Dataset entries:
Segment Open

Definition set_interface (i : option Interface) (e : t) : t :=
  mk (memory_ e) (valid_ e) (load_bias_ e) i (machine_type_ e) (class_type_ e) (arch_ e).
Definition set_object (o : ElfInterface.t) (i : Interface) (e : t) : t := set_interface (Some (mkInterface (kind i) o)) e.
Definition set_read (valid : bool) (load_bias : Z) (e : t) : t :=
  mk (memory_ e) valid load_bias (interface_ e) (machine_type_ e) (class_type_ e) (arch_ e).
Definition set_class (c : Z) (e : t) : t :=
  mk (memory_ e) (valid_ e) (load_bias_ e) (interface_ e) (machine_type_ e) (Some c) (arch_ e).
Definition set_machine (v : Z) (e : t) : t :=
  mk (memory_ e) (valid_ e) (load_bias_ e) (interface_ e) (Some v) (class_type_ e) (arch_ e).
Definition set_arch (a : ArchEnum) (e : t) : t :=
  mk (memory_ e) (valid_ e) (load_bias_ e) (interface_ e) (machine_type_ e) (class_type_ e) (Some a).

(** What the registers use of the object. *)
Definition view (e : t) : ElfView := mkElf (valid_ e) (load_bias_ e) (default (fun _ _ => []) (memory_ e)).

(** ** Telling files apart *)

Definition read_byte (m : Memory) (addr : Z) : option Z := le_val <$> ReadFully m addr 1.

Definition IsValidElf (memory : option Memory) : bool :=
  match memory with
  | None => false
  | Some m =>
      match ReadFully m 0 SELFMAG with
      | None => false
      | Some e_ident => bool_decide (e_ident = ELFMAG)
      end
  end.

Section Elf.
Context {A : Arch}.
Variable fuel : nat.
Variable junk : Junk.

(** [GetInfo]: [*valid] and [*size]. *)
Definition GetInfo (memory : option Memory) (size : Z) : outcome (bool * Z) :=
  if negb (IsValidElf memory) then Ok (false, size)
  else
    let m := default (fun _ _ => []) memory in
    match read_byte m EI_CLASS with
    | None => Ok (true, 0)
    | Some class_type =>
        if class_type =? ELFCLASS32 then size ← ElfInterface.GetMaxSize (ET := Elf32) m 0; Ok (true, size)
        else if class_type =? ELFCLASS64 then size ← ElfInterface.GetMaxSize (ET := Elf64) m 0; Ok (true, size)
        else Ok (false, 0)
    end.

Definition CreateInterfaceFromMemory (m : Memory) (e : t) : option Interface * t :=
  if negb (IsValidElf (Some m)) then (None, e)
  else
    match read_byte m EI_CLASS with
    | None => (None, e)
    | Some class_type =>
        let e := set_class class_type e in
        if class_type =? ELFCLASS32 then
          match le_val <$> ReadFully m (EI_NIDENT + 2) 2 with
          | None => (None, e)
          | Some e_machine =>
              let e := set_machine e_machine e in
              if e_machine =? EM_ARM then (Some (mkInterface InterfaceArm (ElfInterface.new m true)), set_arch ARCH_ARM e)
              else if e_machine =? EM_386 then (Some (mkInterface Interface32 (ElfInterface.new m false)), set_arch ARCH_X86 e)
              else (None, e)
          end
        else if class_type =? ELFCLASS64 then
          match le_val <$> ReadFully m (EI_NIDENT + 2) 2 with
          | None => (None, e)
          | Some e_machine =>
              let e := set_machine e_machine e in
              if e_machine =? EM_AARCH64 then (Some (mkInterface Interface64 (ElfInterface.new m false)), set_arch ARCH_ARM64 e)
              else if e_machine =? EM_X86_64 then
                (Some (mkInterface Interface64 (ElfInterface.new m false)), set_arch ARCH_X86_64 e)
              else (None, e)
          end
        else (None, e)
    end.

Segment Closed

> TASK BRIEF: All lines above from the one holding "mk (memory_ e) valid" to the one holding "Definition set_arch (a", inclusive, are to be copied exactly; no other line is wanted.

> ANSWER FOR THE TASK:
  mk (memory_ e) valid load_bias (interface_ e) (machine_type_ e) (class_type_ e) (arch_ e).
Definition set_class (c : Z) (e : t) : t :=
  mk (memory_ e) (valid_ e) (load_bias_ e) (interface_ e) (machine_type_ e) (Some c) (arch_ e).
Definition set_machine (v : Z) (e : t) : t :=
  mk (memory_ e) (valid_ e) (load_bias_ e) (interface_ e) (Some v) (class_type_ e) (arch_ e).
Definition set_arch (a : ArchEnum) (e : t) : t :=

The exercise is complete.